Mining, always number one or two among the world’s top five most dangerous professions, is falling fast to automation. Rio Tinto has 400 workers at its remote operations plant in Perth—800 miles west of the Pilbara—who manage the mining and output form all of Rio Tinto’s mines in the area. Rio Tinto has recently invested another $749 million to sustain production capacity, and with it more automation is on the way.

Mining productivity
As Rio Tinto explains it: “We harness new and emerging technologies to make our operations more efficient, safer and more environmentally friendly. And we do this all the way through the mining life cycle: as we explore, design, build, operate and close our assets.

“Automation has been part of our business for more than a decade, and helps us run safer, more efficient and low-cost operations. We are removing driver error and improving safety by increasing the automation of trucks, drills and trains.”

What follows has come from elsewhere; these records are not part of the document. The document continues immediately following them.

(* ===== verification/Send.v ===== *)
(** Model of the rest of [lib/MQTTPacket.c] and [lib/MQTTPacketOut.c], on the
    whole state: receiving a packet, and sending each kind of packet.

    The [networkHandles* net] of the code is always the [net] of a client, so
    the functions take the client's address.  Buffers are values: the flags that
    say which are freed after the write are passed on, the frees are not
    modelled. *)
From S2P Require Import Prelude ListSpec Packet SocketBuffer Socket Reader World Persistence.

Module Send.
Import Packet SocketBuffer Socket World Persistence.

(** What sending a PUBLISH uses of the network: handing over a socket, the first
    buffer, the other buffers and the flags that say which are freed.  In the
    program it is [Socket_putdatas]. *)
Class Transport (K PS : Type) := putdatas : Z -> list byte -> list (list byte) -> list Z -> M (world K PS) Z.
#[export] Instance socket_transport {K PS : Type} `{Kernel K} : Transport K PS :=
  fun socket buf0 buffers frees => onet (Socket_putdatas socket buf0 buffers frees).

Section code.
Context {K PS : Type} `{Kernel K}.
Variable junk : socket_queue.
Abbreviation P := (M (world K PS)).

Definition time : P Z := onet (sys k_time).

(** [time(&(net->lastSent))] and [time(&(net->lastReceived))]. *)
Definition stamp_sent (c : loc) : P unit :=
  t ← time; upd_client c (fun x => set_cnet (set_lastSent t (c_net x)) x).
Definition stamp_received (c : loc) : P unit :=
  t ← time; upd_client c (fun x => set_cnet (set_lastReceived t (c_net x)) x).

(** The error code and the packet ([None] is [NULL]).  An unknown packet type
    leaves the code of the reading. *)
Definition MQTTPacket_Factory (c : loc) : P (Z * option packet) :=
  x ← client c;
  let socket := nh_socket (c_net x) in
  r ← onet (Reader.Factory_read junk socket);
  match r with
  | (error, None) => mret (error, None)
  | (error, Some (header, remaining_length, data)) =>
      let ptype := hdr_type header in
      if (ptype <? CONNECT) || (DISCONNECT <? ptype) then mret (error, None)
      else match new_packets ptype with
      | None => mret (error, None)
      | Some build =>
          pack ← load (fun _ => build header data remaining_length);
          match pack with
          | None => mret (BAD_MQTT_PACKET, None)
          | Some pack =>
              error ← (match pack with
                | PPublish p =>
                    if (ptype =? PUBLISH) && (hdr_qos header =? 2) then
                      body ← load (fun _ => subz data 0 remaining_length);
                      MQTTPersistence_put socket (header :: MQTTPacket_encode remaining_length) [body]
                        ptype (pb_msgId p) 1
                    else mret error
                | _ => mret error
                end);
              stamp_received c;;
              mret (error, Some pack)
          end
      end
  end.

(** A [NULL] buffer of length 0 is empty. *)
Definition MQTTPacket_send (c : loc) (header : byte) (buffer : list byte) (free : Z) : P Z :=
  x ← client c;
  let socket := nh_socket (c_net x) in
  let buf := header :: MQTTPacket_encode (zlen buffer) in
  (if hdr_type header =? PUBREL then
     r ← load (fun _ => readInt buffer 0);
     _ ← MQTTPersistence_put socket buf [buffer] (hdr_type header) r.1 0;
     mret tt
   else mret tt);;
  rc ← onet (Socket_putdatas socket buf [buffer] [free]);
  when (rc =? TCPSOCKET_COMPLETE) (stamp_sent c);;
  mret rc.

Definition MQTTPacket_sends `{T : Transport K PS} (c : loc) (header : byte) (buffers : list (list byte)) (frees : list Z) : P Z :=
  x ← client c;
  let socket := nh_socket (c_net x) in
  let total := foldr (fun b n => zlen b + n) 0 buffers in
  let buf := header :: MQTTPacket_encode total in
  (if (hdr_type header =? PUBLISH) && negb (hdr_qos header =? 0) then
     ptraux ← load (fun _ => buffers !! 2%nat);
     r ← load (fun _ => readInt ptraux 0);
     _ ← MQTTPersistence_put socket buf buffers (hdr_type header) r.1 0;
     mret tt
   else mret tt);;
  rc ← putdatas socket buf buffers frees;
  when (rc =? TCPSOCKET_COMPLETE) (stamp_sent c);;
  mret rc.

Definition MQTTPacket_send_disconnect (c : loc) : P Z :=
  MQTTPacket_send c (set_type DISCONNECT 0) [] 0.

Definition MQTTPacket_send_pingreq (c : loc) : P Z :=
  MQTTPacket_send c (set_type PINGREQ 0) [] 0.

Definition MQTTPacket_send_ack (type msgid dup : Z) (c : loc) : P Z :=
  buf ← load (fun _ => run_write 2 (writeInt msgid));
  MQTTPacket_send c (ack_header_byte type dup) buf 1.

Definition MQTTPacket_send_puback (msgid : Z) (c : loc) : P Z := MQTTPacket_send_ack PUBACK msgid 0 c.
Definition MQTTPacket_send_pubrec (msgid : Z) (c : loc) : P Z := MQTTPacket_send_ack PUBREC msgid 0 c.
Definition MQTTPacket_send_pubrel (msgid dup : Z) (c : loc) : P Z := MQTTPacket_send_ack PUBREL msgid dup c.
Definition MQTTPacket_send_pubcomp (msgid : Z) (c : loc) : P Z := MQTTPacket_send_ack PUBCOMP msgid 0 c.

(** The strings of the client are C strings, without NUL. *)
Definition MQTTPacket_send_connect (c : loc) (MQTTVersion : Z) : P Z :=
  x ← client c;
  let len := connect_len (c_data x) MQTTVersion in
  match write_protocol MQTTVersion with
  | None => mret (-1)
  | Some wp =>
      buf ← load (fun _ => run_write len (wp;; write_connect (c_data x)));
      MQTTPacket_send c (set_type CONNECT 0) buf 1
  end.

(** A null topic pointer is undefined behaviour; the payload is
    [payloadlen] bytes. *)
Definition MQTTPacket_send_publish `{T : Transport K PS} (pack : Publish) (dup qos retained : Z) (c : loc) : P Z :=
  topic ← load (fun _ => pb_topic pack);
  payload ← load (fun _ => subz (pb_payload pack) 0 (pb_payloadlen pack));
  bs ← load (fun _ => publish_buffers (c_str topic) (pb_msgId pack) qos payload);
  MQTTPacket_sends c (publish_header dup qos retained) bs.1 bs.2.

Definition MQTTPacket_send_subscribe (topics : list (list byte)) (qoss : list Z) (msgid dup : Z) (c : loc) : P Z :=
  data ← load (fun _ => run_write (subscribe_len topics) (write_subscribe topics qoss msgid));
  MQTTPacket_send c (subscribe_header SUBSCRIBE dup) data 1.

Definition MQTTPacket_send_unsubscribe (topics : list (list byte)) (msgid dup : Z) (c : loc) : P Z :=
  data ← load (fun _ => run_write (unsubscribe_len topics) (write_unsubscribe topics msgid));
  MQTTPacket_send c (subscribe_header UNSUBSCRIBE dup) data 1.
End code.
End Send.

Fortescue Metals Group said it was seeing 32 percent productivity improvements with autonomous trucking.

Ivan Vella, Rio Tinto’s iron ore managing director rail, port and core services, said Rio’s next step in the automation path is through “whole system integration” at its Koodaideri (Pilbara) mine, its first “intelligent mine”. That will involve adopting new processes and technologies to link assets together in a network, allowing them to “talk” to each other and respond to issues and changes that arise.

Yes, this is mining! Check it out

Tales from mining
“I’ve got the best job in the world. I get to play video games for a living,” says Rio Tinto plant operator Blake McDonald as he crushes iron ore rocks [800 miles] away in the Pilbara. Blake is one of a growing number of employees in Rio Tinto’s Operations Centre near Perth Airport. (See video)

Katie Hill, truck pilot, received initial training in the Pilbara, then joined the team at the state-of-the-art Operations Centre in Perth. There, Katie now supports the remote management of the very trucks she once drove.

“It’s certainly a change,” laughs Katie, who still has trouble believing that she’s gone from operating machines in the Pilbara to now controlling some of the largest trucks in the world all from an office down in Perth. (See video)

Matt Key combined his mechanical engineering skills with a hobby he loved: Drones. Now, as chief drone pilot at Rio Tinto’s Kennecott operations in the US, Matt leads a team of 20 certified drone pilots and is helping to improve safety and productivity at the Bingham Canyon copper mine. (See video).